Collected data:

——

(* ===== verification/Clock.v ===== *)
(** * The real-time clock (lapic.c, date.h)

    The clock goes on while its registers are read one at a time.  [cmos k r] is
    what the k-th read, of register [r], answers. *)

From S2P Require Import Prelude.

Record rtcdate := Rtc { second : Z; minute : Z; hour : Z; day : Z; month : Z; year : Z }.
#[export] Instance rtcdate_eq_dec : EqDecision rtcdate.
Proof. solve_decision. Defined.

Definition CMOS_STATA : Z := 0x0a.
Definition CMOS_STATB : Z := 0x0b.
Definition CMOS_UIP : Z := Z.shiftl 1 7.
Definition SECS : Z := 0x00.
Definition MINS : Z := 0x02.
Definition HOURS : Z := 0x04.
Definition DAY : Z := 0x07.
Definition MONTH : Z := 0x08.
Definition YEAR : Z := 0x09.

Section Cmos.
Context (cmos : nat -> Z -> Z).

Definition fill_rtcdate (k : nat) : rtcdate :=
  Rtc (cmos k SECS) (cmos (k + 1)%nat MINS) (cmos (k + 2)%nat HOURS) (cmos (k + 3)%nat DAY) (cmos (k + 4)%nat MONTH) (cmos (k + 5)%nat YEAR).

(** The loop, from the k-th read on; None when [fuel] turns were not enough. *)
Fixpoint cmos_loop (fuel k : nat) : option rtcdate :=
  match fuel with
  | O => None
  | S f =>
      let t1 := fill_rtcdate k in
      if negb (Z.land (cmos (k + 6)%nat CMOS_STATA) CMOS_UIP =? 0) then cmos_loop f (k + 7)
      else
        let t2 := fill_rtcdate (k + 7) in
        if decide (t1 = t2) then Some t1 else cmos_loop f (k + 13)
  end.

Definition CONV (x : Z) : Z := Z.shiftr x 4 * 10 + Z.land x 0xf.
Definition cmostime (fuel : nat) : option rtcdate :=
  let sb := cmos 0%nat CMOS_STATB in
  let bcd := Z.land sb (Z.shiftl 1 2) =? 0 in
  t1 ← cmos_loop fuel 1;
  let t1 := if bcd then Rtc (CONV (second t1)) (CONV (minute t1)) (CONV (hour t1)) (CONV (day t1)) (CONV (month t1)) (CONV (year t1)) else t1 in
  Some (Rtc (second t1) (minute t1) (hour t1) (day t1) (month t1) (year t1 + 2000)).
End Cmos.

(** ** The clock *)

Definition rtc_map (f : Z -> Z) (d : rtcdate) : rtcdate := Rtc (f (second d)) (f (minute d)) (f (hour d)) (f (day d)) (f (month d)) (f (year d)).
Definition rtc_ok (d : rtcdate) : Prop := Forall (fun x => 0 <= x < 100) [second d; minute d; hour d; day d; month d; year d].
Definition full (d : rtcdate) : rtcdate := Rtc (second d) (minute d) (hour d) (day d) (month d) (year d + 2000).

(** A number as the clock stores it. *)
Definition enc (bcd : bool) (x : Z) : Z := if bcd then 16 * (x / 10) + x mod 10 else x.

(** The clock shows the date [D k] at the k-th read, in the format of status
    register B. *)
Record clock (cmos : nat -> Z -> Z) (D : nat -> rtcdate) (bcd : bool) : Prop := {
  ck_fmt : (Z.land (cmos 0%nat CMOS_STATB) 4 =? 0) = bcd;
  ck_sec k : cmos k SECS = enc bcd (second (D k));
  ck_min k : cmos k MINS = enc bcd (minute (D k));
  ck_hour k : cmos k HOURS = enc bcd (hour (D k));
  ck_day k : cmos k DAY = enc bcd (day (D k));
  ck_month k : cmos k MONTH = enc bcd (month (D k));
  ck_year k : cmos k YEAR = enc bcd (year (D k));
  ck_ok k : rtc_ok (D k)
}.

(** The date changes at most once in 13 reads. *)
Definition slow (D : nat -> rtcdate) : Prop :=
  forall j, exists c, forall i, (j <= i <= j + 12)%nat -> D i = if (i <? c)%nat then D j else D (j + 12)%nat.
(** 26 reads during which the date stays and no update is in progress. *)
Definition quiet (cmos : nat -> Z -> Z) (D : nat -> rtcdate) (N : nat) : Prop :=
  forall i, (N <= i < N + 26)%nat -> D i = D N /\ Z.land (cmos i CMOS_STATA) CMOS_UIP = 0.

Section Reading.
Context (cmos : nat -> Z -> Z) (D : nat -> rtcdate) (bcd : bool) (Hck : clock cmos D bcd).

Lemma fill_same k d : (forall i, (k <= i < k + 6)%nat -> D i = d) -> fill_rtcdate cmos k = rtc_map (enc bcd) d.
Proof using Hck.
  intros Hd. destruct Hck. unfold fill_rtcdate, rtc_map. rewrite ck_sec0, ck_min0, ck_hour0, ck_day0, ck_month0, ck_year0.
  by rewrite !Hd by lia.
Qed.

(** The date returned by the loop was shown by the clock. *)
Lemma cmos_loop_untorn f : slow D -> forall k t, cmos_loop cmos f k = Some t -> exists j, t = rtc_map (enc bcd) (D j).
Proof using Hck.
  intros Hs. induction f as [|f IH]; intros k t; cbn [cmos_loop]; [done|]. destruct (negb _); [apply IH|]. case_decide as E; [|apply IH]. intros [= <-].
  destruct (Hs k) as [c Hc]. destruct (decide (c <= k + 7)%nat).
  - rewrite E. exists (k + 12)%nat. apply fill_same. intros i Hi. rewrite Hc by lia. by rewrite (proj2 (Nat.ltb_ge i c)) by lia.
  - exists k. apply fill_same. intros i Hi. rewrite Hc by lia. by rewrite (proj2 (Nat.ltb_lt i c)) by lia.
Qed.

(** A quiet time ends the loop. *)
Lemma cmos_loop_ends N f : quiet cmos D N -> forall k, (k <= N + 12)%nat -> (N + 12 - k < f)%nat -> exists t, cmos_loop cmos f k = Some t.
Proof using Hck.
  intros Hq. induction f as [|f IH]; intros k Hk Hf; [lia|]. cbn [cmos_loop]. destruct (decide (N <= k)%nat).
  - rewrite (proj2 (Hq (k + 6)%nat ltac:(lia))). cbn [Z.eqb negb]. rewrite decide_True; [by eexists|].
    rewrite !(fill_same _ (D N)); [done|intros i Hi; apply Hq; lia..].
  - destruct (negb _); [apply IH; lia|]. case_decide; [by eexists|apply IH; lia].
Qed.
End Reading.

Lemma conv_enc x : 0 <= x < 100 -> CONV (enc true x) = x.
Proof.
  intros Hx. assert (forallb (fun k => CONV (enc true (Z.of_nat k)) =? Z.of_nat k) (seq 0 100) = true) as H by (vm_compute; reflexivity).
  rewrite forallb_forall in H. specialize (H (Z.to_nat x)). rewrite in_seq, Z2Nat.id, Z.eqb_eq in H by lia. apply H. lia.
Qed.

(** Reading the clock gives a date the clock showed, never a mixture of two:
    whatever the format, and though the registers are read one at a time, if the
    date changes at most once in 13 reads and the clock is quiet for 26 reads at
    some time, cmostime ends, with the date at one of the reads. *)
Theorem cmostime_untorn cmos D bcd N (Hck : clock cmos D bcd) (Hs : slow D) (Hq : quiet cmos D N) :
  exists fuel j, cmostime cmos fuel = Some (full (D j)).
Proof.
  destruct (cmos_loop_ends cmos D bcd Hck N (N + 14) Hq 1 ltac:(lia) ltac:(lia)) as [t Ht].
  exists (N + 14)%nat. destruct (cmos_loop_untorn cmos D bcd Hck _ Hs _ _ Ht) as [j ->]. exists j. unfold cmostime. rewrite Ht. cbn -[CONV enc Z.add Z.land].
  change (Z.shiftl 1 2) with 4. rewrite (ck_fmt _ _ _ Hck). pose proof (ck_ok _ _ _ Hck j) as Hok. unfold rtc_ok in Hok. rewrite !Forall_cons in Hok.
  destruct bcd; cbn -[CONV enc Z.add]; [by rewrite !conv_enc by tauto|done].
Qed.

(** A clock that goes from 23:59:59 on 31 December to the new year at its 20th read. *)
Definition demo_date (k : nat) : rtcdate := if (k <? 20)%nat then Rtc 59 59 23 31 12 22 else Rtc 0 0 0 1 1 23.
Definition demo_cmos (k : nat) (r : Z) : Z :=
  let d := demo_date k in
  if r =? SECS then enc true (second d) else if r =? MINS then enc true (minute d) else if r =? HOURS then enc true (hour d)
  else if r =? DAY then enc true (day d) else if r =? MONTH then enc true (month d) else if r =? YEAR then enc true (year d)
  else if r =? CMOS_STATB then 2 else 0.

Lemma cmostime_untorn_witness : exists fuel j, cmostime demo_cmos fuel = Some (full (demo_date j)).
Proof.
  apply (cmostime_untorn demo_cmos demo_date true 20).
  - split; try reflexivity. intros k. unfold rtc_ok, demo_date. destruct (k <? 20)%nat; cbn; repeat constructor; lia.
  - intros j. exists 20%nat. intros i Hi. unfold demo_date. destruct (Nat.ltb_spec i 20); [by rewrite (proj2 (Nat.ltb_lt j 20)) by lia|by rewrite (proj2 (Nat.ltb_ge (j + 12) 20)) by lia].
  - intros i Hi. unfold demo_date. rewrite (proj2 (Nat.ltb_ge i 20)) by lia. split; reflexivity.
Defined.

——

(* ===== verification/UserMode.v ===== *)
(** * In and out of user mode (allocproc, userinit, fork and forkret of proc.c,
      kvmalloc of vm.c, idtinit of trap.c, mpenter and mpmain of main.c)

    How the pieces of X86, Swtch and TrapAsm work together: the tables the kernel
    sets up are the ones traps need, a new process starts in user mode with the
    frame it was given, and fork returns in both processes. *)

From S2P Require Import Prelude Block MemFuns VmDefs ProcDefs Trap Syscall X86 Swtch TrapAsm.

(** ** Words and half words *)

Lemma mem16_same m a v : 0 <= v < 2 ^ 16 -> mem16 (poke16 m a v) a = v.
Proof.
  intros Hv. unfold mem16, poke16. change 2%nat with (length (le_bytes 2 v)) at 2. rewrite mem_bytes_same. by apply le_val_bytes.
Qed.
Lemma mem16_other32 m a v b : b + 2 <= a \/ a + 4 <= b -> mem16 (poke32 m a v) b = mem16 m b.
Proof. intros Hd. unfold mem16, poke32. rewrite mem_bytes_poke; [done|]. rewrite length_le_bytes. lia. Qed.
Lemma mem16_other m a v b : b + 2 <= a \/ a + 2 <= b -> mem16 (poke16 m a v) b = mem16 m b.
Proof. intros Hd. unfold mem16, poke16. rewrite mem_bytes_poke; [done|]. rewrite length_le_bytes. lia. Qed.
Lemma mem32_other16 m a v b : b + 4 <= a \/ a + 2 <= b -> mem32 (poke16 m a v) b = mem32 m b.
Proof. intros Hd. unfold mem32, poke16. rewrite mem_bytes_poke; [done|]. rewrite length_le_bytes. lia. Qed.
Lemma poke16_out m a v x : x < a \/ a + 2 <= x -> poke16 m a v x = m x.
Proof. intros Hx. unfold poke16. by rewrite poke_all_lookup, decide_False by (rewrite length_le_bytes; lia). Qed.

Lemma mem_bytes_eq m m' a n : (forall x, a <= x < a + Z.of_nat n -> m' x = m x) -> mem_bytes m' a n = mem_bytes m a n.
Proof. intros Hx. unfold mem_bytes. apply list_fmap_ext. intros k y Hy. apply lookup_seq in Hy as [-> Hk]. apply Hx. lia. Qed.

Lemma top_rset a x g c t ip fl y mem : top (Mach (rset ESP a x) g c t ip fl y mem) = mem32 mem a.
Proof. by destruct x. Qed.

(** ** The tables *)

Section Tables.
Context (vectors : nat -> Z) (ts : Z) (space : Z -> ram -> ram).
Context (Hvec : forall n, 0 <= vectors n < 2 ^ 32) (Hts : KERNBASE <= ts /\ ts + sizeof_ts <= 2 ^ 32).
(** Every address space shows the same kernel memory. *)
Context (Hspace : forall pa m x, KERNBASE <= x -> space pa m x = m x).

——

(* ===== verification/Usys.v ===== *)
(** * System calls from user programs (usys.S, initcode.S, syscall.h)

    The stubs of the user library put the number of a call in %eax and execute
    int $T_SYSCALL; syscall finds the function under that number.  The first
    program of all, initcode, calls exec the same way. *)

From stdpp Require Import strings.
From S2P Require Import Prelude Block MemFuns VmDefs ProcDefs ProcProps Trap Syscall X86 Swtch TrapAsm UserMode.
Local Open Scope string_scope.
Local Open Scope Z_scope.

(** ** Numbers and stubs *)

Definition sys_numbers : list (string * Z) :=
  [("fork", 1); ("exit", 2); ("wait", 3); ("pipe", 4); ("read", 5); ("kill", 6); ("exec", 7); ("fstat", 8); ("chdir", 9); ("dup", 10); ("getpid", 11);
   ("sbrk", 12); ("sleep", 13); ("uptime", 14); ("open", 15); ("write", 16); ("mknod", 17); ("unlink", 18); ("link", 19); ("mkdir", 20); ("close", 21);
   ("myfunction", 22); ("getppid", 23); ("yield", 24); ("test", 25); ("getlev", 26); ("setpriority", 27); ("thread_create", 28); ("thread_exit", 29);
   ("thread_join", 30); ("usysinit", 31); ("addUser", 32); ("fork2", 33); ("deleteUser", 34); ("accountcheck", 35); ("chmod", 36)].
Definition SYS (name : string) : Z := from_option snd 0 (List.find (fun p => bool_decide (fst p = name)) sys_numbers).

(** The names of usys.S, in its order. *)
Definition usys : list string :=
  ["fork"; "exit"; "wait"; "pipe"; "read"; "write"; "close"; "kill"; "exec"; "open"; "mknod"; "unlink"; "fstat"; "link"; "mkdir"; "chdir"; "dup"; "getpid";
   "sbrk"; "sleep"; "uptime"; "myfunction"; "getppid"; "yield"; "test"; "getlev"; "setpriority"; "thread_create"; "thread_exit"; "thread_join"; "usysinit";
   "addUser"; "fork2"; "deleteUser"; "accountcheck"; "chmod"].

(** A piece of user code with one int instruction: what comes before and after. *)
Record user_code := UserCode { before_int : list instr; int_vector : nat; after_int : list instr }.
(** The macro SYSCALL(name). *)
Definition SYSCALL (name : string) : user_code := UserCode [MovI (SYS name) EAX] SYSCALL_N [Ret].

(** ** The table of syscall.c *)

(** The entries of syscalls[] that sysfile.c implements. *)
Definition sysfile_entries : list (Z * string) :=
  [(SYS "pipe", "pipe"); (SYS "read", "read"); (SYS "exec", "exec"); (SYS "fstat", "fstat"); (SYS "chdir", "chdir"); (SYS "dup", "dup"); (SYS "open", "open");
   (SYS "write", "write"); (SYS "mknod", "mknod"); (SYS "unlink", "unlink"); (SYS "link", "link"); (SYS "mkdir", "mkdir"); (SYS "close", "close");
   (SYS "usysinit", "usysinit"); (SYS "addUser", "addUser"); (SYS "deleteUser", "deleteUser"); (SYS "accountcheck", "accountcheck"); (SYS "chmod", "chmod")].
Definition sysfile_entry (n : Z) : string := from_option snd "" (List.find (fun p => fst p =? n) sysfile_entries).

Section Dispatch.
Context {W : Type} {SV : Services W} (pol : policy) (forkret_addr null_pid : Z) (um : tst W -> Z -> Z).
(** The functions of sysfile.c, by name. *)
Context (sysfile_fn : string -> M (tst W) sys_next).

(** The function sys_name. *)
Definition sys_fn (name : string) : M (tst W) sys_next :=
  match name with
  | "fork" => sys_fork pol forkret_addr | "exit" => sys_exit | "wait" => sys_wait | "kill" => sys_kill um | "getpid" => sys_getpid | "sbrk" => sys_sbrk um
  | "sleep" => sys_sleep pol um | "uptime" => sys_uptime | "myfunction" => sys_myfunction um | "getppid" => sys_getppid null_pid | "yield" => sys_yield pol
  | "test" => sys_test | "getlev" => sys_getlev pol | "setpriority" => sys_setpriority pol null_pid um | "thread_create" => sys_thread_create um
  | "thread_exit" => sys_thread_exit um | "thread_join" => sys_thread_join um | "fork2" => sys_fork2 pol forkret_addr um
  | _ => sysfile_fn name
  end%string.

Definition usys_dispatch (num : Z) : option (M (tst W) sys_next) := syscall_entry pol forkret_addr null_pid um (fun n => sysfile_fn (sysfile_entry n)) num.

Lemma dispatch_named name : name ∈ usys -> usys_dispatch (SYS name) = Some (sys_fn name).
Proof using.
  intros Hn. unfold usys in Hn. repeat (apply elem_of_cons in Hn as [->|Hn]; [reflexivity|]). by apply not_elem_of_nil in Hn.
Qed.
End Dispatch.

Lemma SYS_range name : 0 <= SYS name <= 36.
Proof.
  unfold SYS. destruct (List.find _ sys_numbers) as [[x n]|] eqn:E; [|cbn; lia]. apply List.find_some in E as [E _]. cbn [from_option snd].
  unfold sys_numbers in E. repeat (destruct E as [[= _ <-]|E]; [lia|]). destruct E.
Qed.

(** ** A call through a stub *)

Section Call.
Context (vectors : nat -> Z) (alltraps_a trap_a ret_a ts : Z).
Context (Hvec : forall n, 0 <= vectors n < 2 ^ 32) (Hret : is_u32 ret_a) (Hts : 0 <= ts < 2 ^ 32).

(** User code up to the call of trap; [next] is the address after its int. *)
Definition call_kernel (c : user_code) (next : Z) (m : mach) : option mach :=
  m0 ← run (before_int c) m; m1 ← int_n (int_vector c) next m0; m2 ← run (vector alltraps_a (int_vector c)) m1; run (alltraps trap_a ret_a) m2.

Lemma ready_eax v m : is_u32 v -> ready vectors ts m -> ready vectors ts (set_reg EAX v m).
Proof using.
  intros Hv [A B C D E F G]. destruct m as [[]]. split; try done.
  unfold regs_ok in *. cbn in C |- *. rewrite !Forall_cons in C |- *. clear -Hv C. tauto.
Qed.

——

In the records above, the line with "- exists k." marks the start and the line with "(** A quiet time ends the loop. *)" marks the end; copy that stretch exactly, both lines included, and nothing else.

ANSWER FOR THIS EXERCISE:
  - exists k. apply fill_same. intros i Hi. rewrite Hc by lia. by rewrite (proj2 (Nat.ltb_lt i c)) by lia.
Qed.

(** A quiet time ends the loop. *)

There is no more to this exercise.